県職本庁支部各部代表者会議の席上及び各職場において、県職執行委員が県職を脱退した職員は互助会員として互助会の利用は出来ないと説明しているので、このことについて事務当局である職員課課長補佐に質したところ、次のとおりであるから皆さんにお知らせ致します。

問 職組と互助会は同一のものであつて、職組執行委員によつて運営されているのか

答 互助会と職組とは、それぞれの事業目的の一部である職員の福利原生の増進という点については共通する面があるが、それぞれに別個の人格を有する団体であり、決して同一のものでなく、職組執行部によつて運営されているものでもない。

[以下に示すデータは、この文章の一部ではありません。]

(** * plot_resampler.py: parser, normaliser and spectrum pipeline

    A shallow embedding of [python_scripts/plot_resampler.py].

    - Text is [string], over characters with code points below 256. A
      file is the text that [open(filename, 'r')] decodes from it; the
      cutting into lines, with its newline translation, is [readlines].
    - Python integers are [Z].
    - NumPy float64 arrays are [list R]: arithmetic is exact real
      arithmetic, so rounding, overflow, infinities and NaN are outside the
      model.  Complex FFT bins are pairs of reals.
    - An integer array is the [list Z] of its values. This is what
      [np.array] makes of a list of Python integers that all fit a signed
      64-bit integer ([fits_int64]); on other lists NumPy picks another
      dtype (uint64, float64 with rounded values, or object), division can
      raise [OverflowError] and the FFT [TypeError], and the model does not
      follow. Theorems on what [parse_file] returns as arrays and on what
      [main] does with them carry that bound as a hypothesis.
    - A file is absent or is a text that [open] reads; a directory, a file
      without read permission and a file that does not decode are outside
      the model.
    - Exceptions are the type [exn]; a computation that may raise returns a
      [result]; a computation that also prints or draws is a [Prog], which
      carries the trace of what was printed and drawn before it returned
      or raised. *)

From Stdlib Require Import String Ascii List ZArith Arith Bool Lia.
From Stdlib Require Import DecimalString DecimalPos DecimalZ.
From Stdlib Require Import Reals Lra.
Import ListNotations.

Local Open Scope string_scope.
Local Open Scope list_scope.

(** ** Exceptions, results and traced programs *)

Inductive exn : Type :=
| FileNotFoundError
| ValueError
| IndexError
| ZeroDivisionError
| SystemExit (code : option Z).

Inductive result (A : Type) : Type :=
| Ok (a : A)
| Raise (e : exn).

Arguments Ok {A} a.
Arguments Raise {A} e.

Definition rbind {A B : Type} (m : result A) (f : A -> result B) : result B :=
  match m with
  | Ok a => f a
  | Raise e => Raise e
  end.

(** What the script does to the outside world: a line on standard output,
    one of the two figures (with the data series handed to [ax.plot]), and
    the final [plt.show()]. *)
Inductive event : Type :=
| Stdout (line : string)
| TimeFigure (sig_in sig_mid sig_out : list R)
| FreqFigure (spec_in spec_mid spec_out : list R * list R)
| PltShow.

Definition Prog (A : Type) : Type := (list event * result A)%type.

Definition ret {A : Type} (a : A) : Prog A := ([], Ok a).

Definition bind {A B : Type} (m : Prog A) (f : A -> Prog B) : Prog B :=
  match m with
  | (t, Ok a) => let (t', r) := f a in (t ++ t', r)
  | (t, Raise e) => (t, Raise e)
  end.

Definition emit (e : event) : Prog unit := ([e], Ok tt).

Definition print (line : string) : Prog unit := emit (Stdout line).

Definition raise {A : Type} (e : exn) : Prog A := ([], Raise e).

Definition lift {A : Type} (r : result A) : Prog A := ([], r).

(** [try: body except FileNotFoundError: handler]. *)
Definition try_except_FileNotFoundError {A : Type}
    (body : Prog A) (handler : Prog A) : Prog A :=
  match body with
  | (t, Raise FileNotFoundError) => let (t', r) := handler in (t ++ t', r)
  | other => other
  end.

(** The site builtin [exit()] called without an argument. *)
Definition exit {A : Type} : Prog A := raise (SystemExit None).

Declare Scope prog_scope.
Delimit Scope prog_scope with prog.
Notation "x <- m ;; k" := (bind m (fun x => k))
  (at level 61, m at next level, right associativity) : prog_scope.
Notation "m ;;; k" := (bind m (fun _ => k))
  (at level 61, right associativity) : prog_scope.

Declare Scope result_scope.
Delimit Scope result_scope with result.
Notation "x <- m ;; k" := (rbind m (fun x => k))
  (at level 61, m at next level, right associativity) : result_scope.

(** How the interpreter ends a run: status 0 when the module body runs to
    its end, the status carried by [SystemExit] (0 when it carries none),
    and status 1 with a traceback on standard error for any other
    exception that nothing caught. *)
Definition exit_status {A : Type} (r : result A) : Z :=
  match r with
  | Ok _ => 0
  | Raise (SystemExit None) => 0
  | Raise (SystemExit (Some n)) => n
  | Raise _ => 1
  end%Z.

問 では何故職組幹部が組合脱退職員に互助会の利用はさせないとの暴言をはくと考えですか

答 互助会設立に当つて職組が尽力したことが、互助会は職組が作つたのだという過信を生み、このことが底流となつて誤つた言動をされているとしか考えられない、もし事実とすれば誠に遺憾なことと思う

互助会の会員としての資格は規約第六条によつて県職員となれば取得するもので、職組々合員でない県職員も会員として相当多数現存している事実から判断しても脱退即互助会員資格そう失ではないと考えられる

問 職組幹部が何を根拠として脱退職員は、互助会利用不能説をもちだしたとお考えですかか

答 それは多分互助会規約第七条第一項第四号の規定(四、評議員会の決定により資格をそう失したとき)によることだろうと思われるが、この規定はいづれの団体においてもとつている組織統制のための通有規定であつて、この解釈運用によつて他団体のために利用されるとすれば、互助会の運営に支障を来し、死命を制せられる重大なことにもなると考えられる

互助会の設立目的または社会通念上から考えても、職組を脱退したことが前記規定の適用行為とは思料されない。

以上のようなことであつて、県職幹部が事実脱退職員は互助利会用は出来ない、又は実力をもつてこれを拒絶するとのような言動をしているならば、目的のためには手段を選ばない暴力団と何等大差はない。